Moraes converte prisão de Valdemar em preventiva

O ministro Alexandre de Moraes, do Supremo Tribunal Federal (STF), resolveu converter em preventiva a prisão do presidente nacional do Partido Liberal (PL), Valdemar Costa Neto. A decisão contra o dirigente partidário se deu na noite desta sexta-feira, 9.

Com o parecer por parte de Moraes, Valdemar ficará detido por tempo indeterminado. Ex-deputado federal por São Paulo, o presidente do PL, partido que abriga o ex-presidente Jair Bolsonaro, foi alvo da Operação Tempus Veritatis. A ação foi deflagrada pela Polícia Federal (PF) na manhã desta quinta-feira, 8.

Inicialmente, Valdemar seria alvo apenas de mandado de busca e apreensão. No entanto, acabou preso em flagrante por porte ilegal de arma (que estava em nome do filho dele e com registro vencido). Na residência dele, agentes da PF também apreenderam uma pedra de ouro.

A conversão em prisão preventiva é a segunda notícia negativa para o presidente do PL nesta sexta-feira. Mais cedo, ele passou por audiência de custódia, em Brasília. O Poder Judiciário definiu que o ex-parlamentar deverá permanecer encarcerado.

Advogado responsável pela defesa de Valdemar, Marcelo Bessa não se manifestou a respeito da decisão do STF. Na quinta, o PL usou seus canais nas redes sociais para sair em defesa de seu presidente.

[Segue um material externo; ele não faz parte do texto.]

(** What a stream may have shown when it last saw the count [s]: each picture is at
    least as new as the count and as the picture before, which was at most one ahead
    of the count. *)
Inductive paced : Z → list nat → Prop :=
| paced_nil : paced 0 []
| paced_snoc s l s' n :
    paced s l → (s < s')%Z → (s' ≤ Z.of_nat n)%Z →
    (∀ k, last l = Some k → k ≤ n ∧ (Z.of_nat k - 1 ≤ s')%Z) → paced s' (l ++ [n]).

(** A stream whose timer is not running, and one whose timer has read the count. *)
Definition rested (y : Exchange) (s : Z) (l : list nat) : Prop :=
  paced s l ∧ (s ≤ Z.of_nat (counted y))%Z ∧ ∀ k, last l = Some k → k ≤ stored y.

Definition busy (y : Exchange) (s : Z) (l : list nat) : Prop :=
  ∃ s0, paced s0 l ∧ (s0 < s ≤ Z.of_nat (counted y))%Z ∧
    ∀ k, last l = Some k → k ≤ stored y ∧ (Z.of_nat k - 1 ≤ s)%Z.

Definition serves (r : reader_at) : option nat :=
  match r with
  | Idle | RLoad _ => None
  | RTest i | RCopyLow i | RCopyHigh i _ | RClear i _ _ | RShow i _ _ => Some i
  end.

Definition viewer_ok (y : Exchange) (i : nat) (v : Viewer) : Prop :=
  ∃ l, pictures v = (λ n, (n, n)) <$> l ∧
    if decide (serves (reader y) = Some i) then busy y (lastSeq v) l else rested y (lastSeq v) l.

(** What the reader has copied so far. *)
Definition copy_ok (y : Exchange) : Prop :=
  match reader y with
  | Idle | RTest _ | RCopyLow _ => True
  | RLoad i => i < length (viewers y)
  | RCopyHigh _ l => l = stored y
  | RClear _ l h => l = stored y ∧ h = stored y
  | RShow i l h => l = h ∧ l ≤ stored y ∧ ∀ v, viewers y !! i = Some v →
      (lastSeq v ≤ Z.of_nat l)%Z ∧ ∀ k, last (pictures v) = Some (k, k) → k ≤ l
  end.

Record exchange_inv (y : Exchange) : Prop := {
  inv_lock : frameSpinLock_ (shared y) = writer_holds (writer y) || reader_holds (reader y);
  inv_alone : writer_holds (writer y) && reader_holds (reader y) = false;
  inv_low : low (shared y) = match writer y with WStoreHigh => produced y | _ => stored y end;
  inv_high : high (shared y) = stored y;
  inv_seq : frameSeq (shared y) = Z.of_nat (counted y);
  inv_produced : writer y = Decoding ∨ 0 < produced y;
  inv_serves : ∀ i, serves (reader y) = Some i → i < length (viewers y);
  inv_copy : copy_ok y;
  inv_viewers : ∀ i v, viewers y !! i = Some v → viewer_ok y i v
}.

(** ** Lemmas *)

Lemma counted_stored y : counted y ≤ stored y ≤ S (counted y).
Proof. unfold counted, stored. destruct (writer y); lia. Qed.

Lemma rested_mono y y' s l :
  counted y ≤ counted y' → stored y ≤ stored y' → rested y s l → rested y' s l.
Proof. intros Hc Hs (Hp & Hn & Hl). split_and!; [done|lia|]. intros k Hk. specialize (Hl k Hk). lia. Qed.

Lemma busy_mono y y' s l :
  counted y ≤ counted y' → stored y ≤ stored y' → busy y s l → busy y' s l.
Proof.
  intros Hc Hs (s0 & Hp & Hn & Hl). exists s0. split_and!; [done|lia|lia|].
  intros k Hk. destruct (Hl k Hk). lia.
Qed.

Lemma viewer_ok_mono y y' i v :
  serves (reader y') = serves (reader y) → counted y ≤ counted y' → stored y ≤ stored y' →
  viewer_ok y i v → viewer_ok y' i v.
Proof.
  intros Hr Hc Hs (l & Hp & H). exists l. split; [done|]. rewrite Hr.
  case_decide; [by eapply busy_mono|by eapply rested_mono].
Qed.

Lemma fetch_add_seq h n :
  frameSeq h = Z.of_nat n → (Z.of_nat (S n) < 2 ^ 64)%Z → frameSeq (fetch_add h) = Z.of_nat (S n).
Proof. intros H Hn. cbn [fetch_add frameSeq]. rewrite H, Z.mod_small by lia. lia. Qed.

Lemma exchange0_inv : exchange_inv Exchange0.
Proof. split; cbn; try done. by left. Qed.

(** The decode thread. *)
Lemma new_frame_inv y :
  writer y = Decoding → exchange_inv y →
  exchange_inv {| shared := shared y; produced := S (produced y); writer := WTest;
                  reader := reader y; viewers := viewers y |}.
Proof.
  intros Hw [H1 H2 H3 H4 H5 _ H7 H8 H9]. set (y' := Build_Exchange _ _ _ _ _).
  assert (stored y' = stored y ∧ counted y' = counted y) as [Hs Hc].
  { unfold stored, counted. rewrite Hw. by cbn. }
  rewrite Hw in H1, H2, H3. split; rewrite ?Hs, ?Hc; try done.
  - right. cbn. lia.
  - unfold copy_ok in *. rewrite Hs. exact H8.
  - intros i v Hv. apply (viewer_ok_mono y y'); [done|lia|lia|by apply H9].
Qed.

(** A step of the writer changes the stored frame only while it holds the lock. *)
Lemma writer_copy y w h :
  stored y ≤ stored (write w h y) → (reader_holds (reader y) = true → stored (write w h y) = stored y) →
  copy_ok y → copy_ok (write w h y).
Proof.
  intros Hle Heq. unfold copy_ok. cbn [reader write viewers].
  destruct (reader y) as [|i|i|i|i l|i l r|i l r]; try done.
  - by rewrite Heq.
  - by rewrite Heq.
  - intros (? & ? & ?). split_and!; [done|lia|done].
Qed.

Lemma writer_step_inv y y' :
  exchange_inv y → (Z.of_nat (produced y) < 2 ^ 64)%Z → writer_step y = Some y' → exchange_inv y'.
Proof.
  intros [H1 H2 H3 H4 H5 H6 H7 H8 H9] Hp H. unfold writer_step in H.
  assert (∀ w h, stored y ≤ stored (write w h y) → counted y ≤ counted (write w h y) →
    (reader_holds (reader y) = true → stored (write w h y) = stored y) →
    frameSpinLock_ h = writer_holds w || reader_holds (reader y) →
    writer_holds w && reader_holds (reader y) = false →
    low h = match w with WStoreHigh => produced y | _ => stored (write w h y) end →
    high h = stored (write w h y) → frameSeq h = Z.of_nat (counted (write w h y)) → w = Decoding ∨ 0 < produced y →
    exchange_inv (write w h y)) as Hall.
  { intros w h Hs Hc He G1 G2 G3 G4 G5 G6. split; try done; [by apply writer_copy|].
    intros i v Hv. by apply (viewer_ok_mono y); [..|by apply H9]. }
  unfold stored, counted in *. destruct (writer y) eqn:Hw; [done|..]; cbn [pred writer_holds andb orb] in *;
    destruct H6 as [?|H6]; try done.
  - destruct (frameSpinLock_ (shared y)) eqn:Hl; injection H as <-.
    { split; unfold stored, counted; rewrite ?Hw; cbn; try done; [congruence|by right]. }
    apply Hall; cbn; auto.
  - injection H as <-. apply Hall; cbn; auto.
  - injection H as <-. apply Hall; cbn; auto; lia || congruence.
  - injection H as <-. apply Hall; cbn; auto; lia || congruence.
  - injection H as <-. apply Hall; try (cbn; done); try (cbn; lia); try by left.
    cbn [writer write counted produced]. rewrite (fetch_add_seq _ (pred (produced y))); [|done|]; lia.
Qed.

“A defesa do presidente nacional do PL, Valdemar Costa Neto, afirma que não há fato relevante algum [para a prisão]”, afirmou a legenda, mas em comunicado que não foi atribuído a nenhum profissional do Direito. “E que a pedra apreendida tem baixo valor e não configura delito segundo a própria jurisprudência.”

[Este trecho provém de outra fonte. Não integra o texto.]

(* ===== verification/System.v ===== *)
(** * The running system (src/Core.cpp)

    Packets, the pool and the GUI thread together.  A callback of the network service
    becomes signals of the bridge; [wireSignals] turns each into tasks of the pool; a
    task updates a store and posts events, which the GUI thread runs in their order
    ([Gui.v]).  A step relation ([sys_exec]) interleaves the three: any worker may
    take the next task, any busy worker may go on, and the user may act between two
    events.  A task goes on from one access of the locked camera store to the next, and
    from one post to the next; an update of the other two stores is one access.

    Here the GUI thread never waits: calls on the service are noted ([calls]) and
    return at once.  [Application.v] makes them wait; its runs are among the runs here. *)

From S2P Require Import Prelude Extern Variant Protocol CameraStore DeviceStore ServerStatusStore Alarm MessageProcessor.
From S2P Require Import NetworkService CameraModel CameraIds DeviceModel Settings NetworkBridge Auth Video VideoWorker.
From S2P Require Import VideoManager VideoWiring Core Gui.

(** ** State *)

Record Stores : Type := {
  cameraStore_ : CameraStore;
  deviceStore_ : DeviceStore;
  serverStatusStore_ : ServerStatusStore
}.

(** The tasks [wireSignals] submits, with the text they capture. *)
Inductive task : Type :=
| CameraTask (s : string)
| IntegratedTask (s : string)
| AvailableTask (s : string)
| StatusTask (s : string)
| MetaTask (s : string)
| AlarmTask (s : string)
| AiTask (s : string)
| ImageTask (jpegData : list byte) (meta : string).

(** What a task still has to do: an iteration of the loop of
    [CameraStore::updateFromJson] over the items of the text, the end of that function,
    an update of a camera's sensor values or person count, and a post. *)
Inductive action : Type :=
| StoreItem (s : string) (k : nat)
| StoreList
| SetDevice (id : string) (info : DeviceInfo)
| SetAi (id : string) (info : AiInfo)
| PostEvent (e : gui_event).

(** A busy worker; [newData]: the local list of [updateFromJson]. *)
Record job : Type := { newData : list CameraData; todo : list action }.

Record System : Type := {
  stores : Stores;
  tasks : list task;                    (* the queue of the pool *)
  running : list job;                   (* the busy workers *)
  events : list gui_event;              (* the queue of the GUI thread *)
  gui : Gui;
  calls : list svc_call;                (* what the bridge asked of the service *)
  terminated : bool                     (* std::terminate *)
}.

Definition set_pool (st : Stores) (q : list task) (r : list job) (t : bool) (y : System) : System := {|
  stores := st; tasks := q; running := r; events := events y; gui := gui y; calls := calls y; terminated := t
|}.

Definition set_events (r : list job) (evs : list gui_event) (y : System) : System := {|
  stores := stores y; tasks := tasks y; running := r; events := evs; gui := gui y; calls := calls y;
  terminated := terminated y
|}.

Definition set_gui (g : Gui) (c : list svc_call) (y : System) : System := {|
  stores := stores y; tasks := tasks y; running := running y; events := events y; gui := g; calls := calls y ++ c;
  terminated := terminated y
|}.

Valdemar e outros alvos da PF

Valdemar Costa Neto não foi o único aliado de Bolsonaro a ser alvo da Tempus Veritatis. Na operação, dois ex-assessores do ex-presidente da República foram detidos preventivamente: Filipe Martins e Marcelo Câmara.

Bolsonaro também entrou na mira da PF, a partir da decisão expedida por Moraes. O ex-chefe do Poder Executivo do país entregou o seu passaporte para as autoridades.

Ao todo, os agentes da PF saíram às ruas para cumprir quatro mandados de prisão preventiva e 33 mandados de busca e apreensão. De acordo com a corporação, a ação visa investigar suposta “tentativa de golpe de Estado”.